____ Materials provided

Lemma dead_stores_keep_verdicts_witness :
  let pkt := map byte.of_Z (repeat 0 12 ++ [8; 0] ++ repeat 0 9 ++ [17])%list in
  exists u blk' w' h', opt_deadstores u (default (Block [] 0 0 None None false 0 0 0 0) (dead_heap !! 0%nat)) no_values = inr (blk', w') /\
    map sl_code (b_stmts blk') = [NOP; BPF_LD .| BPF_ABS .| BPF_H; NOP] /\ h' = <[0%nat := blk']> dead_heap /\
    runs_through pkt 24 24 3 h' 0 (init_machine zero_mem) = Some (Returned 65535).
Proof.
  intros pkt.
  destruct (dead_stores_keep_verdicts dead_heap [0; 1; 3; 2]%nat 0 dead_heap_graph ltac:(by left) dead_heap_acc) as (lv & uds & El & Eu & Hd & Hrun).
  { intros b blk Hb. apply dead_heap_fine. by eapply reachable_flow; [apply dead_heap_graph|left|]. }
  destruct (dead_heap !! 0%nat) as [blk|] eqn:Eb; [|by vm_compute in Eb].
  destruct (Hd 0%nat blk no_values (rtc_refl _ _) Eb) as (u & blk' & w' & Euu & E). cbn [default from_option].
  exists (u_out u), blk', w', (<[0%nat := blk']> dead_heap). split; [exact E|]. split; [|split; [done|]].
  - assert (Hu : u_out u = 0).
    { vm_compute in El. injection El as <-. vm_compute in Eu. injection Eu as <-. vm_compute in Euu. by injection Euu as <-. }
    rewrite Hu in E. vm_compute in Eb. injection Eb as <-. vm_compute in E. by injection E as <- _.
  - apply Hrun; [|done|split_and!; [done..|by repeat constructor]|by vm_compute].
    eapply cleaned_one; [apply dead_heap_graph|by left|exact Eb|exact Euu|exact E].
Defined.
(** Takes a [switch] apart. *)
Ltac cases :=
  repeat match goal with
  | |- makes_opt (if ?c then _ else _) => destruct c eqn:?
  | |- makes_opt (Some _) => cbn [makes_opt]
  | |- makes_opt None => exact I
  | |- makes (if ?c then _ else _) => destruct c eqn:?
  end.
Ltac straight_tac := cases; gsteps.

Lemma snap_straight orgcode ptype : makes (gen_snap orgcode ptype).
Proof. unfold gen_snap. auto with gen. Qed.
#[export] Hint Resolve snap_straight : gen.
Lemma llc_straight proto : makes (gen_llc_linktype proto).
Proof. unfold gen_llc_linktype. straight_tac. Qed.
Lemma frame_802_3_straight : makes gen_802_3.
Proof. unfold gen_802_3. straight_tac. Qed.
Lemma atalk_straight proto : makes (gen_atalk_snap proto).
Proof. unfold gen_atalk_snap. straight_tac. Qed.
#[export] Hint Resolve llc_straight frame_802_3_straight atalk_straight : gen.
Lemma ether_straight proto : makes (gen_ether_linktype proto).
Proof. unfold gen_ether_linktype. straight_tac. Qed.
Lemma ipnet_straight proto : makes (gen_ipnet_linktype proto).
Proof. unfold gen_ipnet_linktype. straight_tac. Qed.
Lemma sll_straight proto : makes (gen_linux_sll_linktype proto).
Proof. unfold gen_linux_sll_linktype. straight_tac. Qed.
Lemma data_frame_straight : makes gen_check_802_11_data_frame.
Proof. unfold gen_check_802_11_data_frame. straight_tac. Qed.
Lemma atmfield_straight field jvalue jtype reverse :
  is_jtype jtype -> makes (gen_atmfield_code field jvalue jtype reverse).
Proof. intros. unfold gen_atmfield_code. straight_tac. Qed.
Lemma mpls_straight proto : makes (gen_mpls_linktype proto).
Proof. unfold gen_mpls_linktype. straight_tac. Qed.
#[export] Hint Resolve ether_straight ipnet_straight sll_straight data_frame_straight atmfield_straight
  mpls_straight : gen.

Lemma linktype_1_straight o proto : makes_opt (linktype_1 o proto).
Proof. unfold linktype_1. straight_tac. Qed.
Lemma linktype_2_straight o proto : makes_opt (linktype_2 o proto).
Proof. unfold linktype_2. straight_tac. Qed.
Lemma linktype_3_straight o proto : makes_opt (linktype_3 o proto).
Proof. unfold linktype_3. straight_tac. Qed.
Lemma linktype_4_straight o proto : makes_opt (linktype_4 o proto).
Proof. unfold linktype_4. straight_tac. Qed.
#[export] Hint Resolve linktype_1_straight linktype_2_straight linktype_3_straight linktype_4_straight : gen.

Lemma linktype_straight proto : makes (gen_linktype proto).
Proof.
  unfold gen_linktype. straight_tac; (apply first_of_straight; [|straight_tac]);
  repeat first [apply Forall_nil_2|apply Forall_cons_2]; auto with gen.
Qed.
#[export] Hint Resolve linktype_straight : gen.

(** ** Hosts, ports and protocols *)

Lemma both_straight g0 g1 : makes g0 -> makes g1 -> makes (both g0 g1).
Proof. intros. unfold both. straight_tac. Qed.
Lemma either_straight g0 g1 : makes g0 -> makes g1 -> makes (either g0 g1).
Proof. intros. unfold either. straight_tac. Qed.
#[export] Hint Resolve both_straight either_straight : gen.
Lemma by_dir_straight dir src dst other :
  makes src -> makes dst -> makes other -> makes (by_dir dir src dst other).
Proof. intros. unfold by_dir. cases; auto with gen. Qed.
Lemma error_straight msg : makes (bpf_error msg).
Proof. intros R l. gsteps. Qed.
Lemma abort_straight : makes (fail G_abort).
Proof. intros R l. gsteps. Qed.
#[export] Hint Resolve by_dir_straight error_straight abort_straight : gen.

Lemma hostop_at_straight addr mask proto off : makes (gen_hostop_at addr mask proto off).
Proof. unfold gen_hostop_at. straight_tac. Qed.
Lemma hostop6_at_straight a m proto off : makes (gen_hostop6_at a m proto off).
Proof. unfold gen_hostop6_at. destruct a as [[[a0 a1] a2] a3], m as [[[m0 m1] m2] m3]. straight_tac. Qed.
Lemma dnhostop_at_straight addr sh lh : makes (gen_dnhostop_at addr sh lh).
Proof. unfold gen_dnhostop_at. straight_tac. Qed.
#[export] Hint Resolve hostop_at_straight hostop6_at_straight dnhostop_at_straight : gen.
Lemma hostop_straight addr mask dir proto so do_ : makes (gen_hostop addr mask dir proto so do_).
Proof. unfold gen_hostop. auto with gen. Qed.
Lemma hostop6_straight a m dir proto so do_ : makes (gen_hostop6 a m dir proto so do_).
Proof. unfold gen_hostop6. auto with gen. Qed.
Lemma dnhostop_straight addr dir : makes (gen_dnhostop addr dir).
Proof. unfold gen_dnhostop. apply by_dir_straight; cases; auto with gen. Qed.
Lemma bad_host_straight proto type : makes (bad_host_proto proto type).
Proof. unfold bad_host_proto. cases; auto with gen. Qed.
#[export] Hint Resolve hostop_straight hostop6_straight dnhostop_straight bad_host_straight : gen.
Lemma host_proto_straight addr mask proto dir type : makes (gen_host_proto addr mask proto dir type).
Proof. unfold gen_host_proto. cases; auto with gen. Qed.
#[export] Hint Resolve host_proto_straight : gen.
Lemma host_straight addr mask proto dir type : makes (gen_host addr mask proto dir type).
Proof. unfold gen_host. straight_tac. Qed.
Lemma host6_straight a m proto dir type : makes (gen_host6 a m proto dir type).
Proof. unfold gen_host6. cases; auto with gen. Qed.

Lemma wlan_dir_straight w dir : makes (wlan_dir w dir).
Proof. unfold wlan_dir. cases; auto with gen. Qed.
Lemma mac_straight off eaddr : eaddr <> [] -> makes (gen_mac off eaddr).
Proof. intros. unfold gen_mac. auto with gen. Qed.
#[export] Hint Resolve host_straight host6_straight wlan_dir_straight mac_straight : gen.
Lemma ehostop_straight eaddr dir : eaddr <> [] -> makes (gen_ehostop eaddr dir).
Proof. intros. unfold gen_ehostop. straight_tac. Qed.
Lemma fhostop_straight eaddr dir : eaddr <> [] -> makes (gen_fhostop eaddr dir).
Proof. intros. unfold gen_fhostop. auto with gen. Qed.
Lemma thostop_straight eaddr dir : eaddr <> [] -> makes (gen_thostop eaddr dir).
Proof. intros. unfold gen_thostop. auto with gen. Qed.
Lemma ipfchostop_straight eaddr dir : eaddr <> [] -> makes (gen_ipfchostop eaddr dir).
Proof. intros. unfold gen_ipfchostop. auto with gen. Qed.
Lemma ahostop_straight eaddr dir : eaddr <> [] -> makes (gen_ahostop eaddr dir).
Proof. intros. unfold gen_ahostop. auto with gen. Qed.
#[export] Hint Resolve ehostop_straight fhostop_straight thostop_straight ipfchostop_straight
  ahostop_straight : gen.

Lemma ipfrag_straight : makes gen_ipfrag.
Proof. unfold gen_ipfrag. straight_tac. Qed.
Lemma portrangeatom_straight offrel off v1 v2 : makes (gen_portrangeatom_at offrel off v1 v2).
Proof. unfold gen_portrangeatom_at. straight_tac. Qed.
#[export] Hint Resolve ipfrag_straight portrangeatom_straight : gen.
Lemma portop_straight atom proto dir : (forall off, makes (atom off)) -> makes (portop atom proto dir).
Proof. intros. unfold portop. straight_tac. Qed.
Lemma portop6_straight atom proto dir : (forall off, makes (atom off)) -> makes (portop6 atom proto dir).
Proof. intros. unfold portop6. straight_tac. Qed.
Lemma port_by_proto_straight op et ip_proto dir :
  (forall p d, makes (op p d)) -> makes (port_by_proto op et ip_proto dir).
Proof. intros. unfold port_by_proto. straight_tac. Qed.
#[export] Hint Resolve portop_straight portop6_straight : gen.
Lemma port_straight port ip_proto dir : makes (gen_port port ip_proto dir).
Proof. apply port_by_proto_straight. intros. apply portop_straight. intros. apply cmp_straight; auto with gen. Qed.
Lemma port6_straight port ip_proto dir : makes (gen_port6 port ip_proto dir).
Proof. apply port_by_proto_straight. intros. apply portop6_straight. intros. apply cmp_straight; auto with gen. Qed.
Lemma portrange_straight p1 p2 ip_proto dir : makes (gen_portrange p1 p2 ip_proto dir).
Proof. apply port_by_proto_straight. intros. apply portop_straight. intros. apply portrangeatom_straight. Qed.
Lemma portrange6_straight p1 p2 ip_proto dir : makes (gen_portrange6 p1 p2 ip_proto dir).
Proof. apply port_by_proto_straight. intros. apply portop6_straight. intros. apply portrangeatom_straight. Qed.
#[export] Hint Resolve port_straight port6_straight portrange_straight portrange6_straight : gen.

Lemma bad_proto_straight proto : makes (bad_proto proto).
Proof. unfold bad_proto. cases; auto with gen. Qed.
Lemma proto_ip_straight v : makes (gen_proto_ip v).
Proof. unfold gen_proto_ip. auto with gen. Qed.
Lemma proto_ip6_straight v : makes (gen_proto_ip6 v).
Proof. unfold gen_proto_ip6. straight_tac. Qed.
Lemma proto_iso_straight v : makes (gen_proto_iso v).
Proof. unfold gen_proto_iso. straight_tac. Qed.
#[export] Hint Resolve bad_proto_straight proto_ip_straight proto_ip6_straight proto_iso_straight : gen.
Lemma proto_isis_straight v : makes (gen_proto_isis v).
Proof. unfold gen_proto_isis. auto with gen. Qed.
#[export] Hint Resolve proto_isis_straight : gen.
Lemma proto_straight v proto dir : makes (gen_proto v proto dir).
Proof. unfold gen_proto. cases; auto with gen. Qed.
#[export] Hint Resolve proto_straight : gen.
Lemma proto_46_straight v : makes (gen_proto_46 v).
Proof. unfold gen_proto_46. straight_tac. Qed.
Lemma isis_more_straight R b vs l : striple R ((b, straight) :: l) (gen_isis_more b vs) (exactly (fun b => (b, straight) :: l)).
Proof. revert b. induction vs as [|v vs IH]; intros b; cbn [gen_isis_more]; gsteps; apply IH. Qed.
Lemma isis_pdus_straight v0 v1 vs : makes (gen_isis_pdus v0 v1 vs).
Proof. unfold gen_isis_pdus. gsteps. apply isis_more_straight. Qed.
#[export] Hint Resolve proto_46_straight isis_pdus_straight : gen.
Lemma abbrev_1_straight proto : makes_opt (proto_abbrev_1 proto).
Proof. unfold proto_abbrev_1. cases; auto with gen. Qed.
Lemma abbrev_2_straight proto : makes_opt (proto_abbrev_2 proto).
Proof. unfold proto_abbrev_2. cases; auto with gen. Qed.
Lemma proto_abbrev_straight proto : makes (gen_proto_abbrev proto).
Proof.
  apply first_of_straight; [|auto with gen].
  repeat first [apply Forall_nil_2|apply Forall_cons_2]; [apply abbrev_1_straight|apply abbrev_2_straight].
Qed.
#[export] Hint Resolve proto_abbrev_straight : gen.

________

What you are asked to do | The required output is the stretch of entries above from the line containing "mpls_straight : gen." through the line containing "Proof. unfold linktype_3. straight_tac. Qed.", reproduced exactly.

Solution to this task |
  mpls_straight : gen.

Lemma linktype_1_straight o proto : makes_opt (linktype_1 o proto).
Proof. unfold linktype_1. straight_tac. Qed.
Lemma linktype_2_straight o proto : makes_opt (linktype_2 o proto).
Proof. unfold linktype_2. straight_tac. Qed.
Lemma linktype_3_straight o proto : makes_opt (linktype_3 o proto).
Proof. unfold linktype_3. straight_tac. Qed.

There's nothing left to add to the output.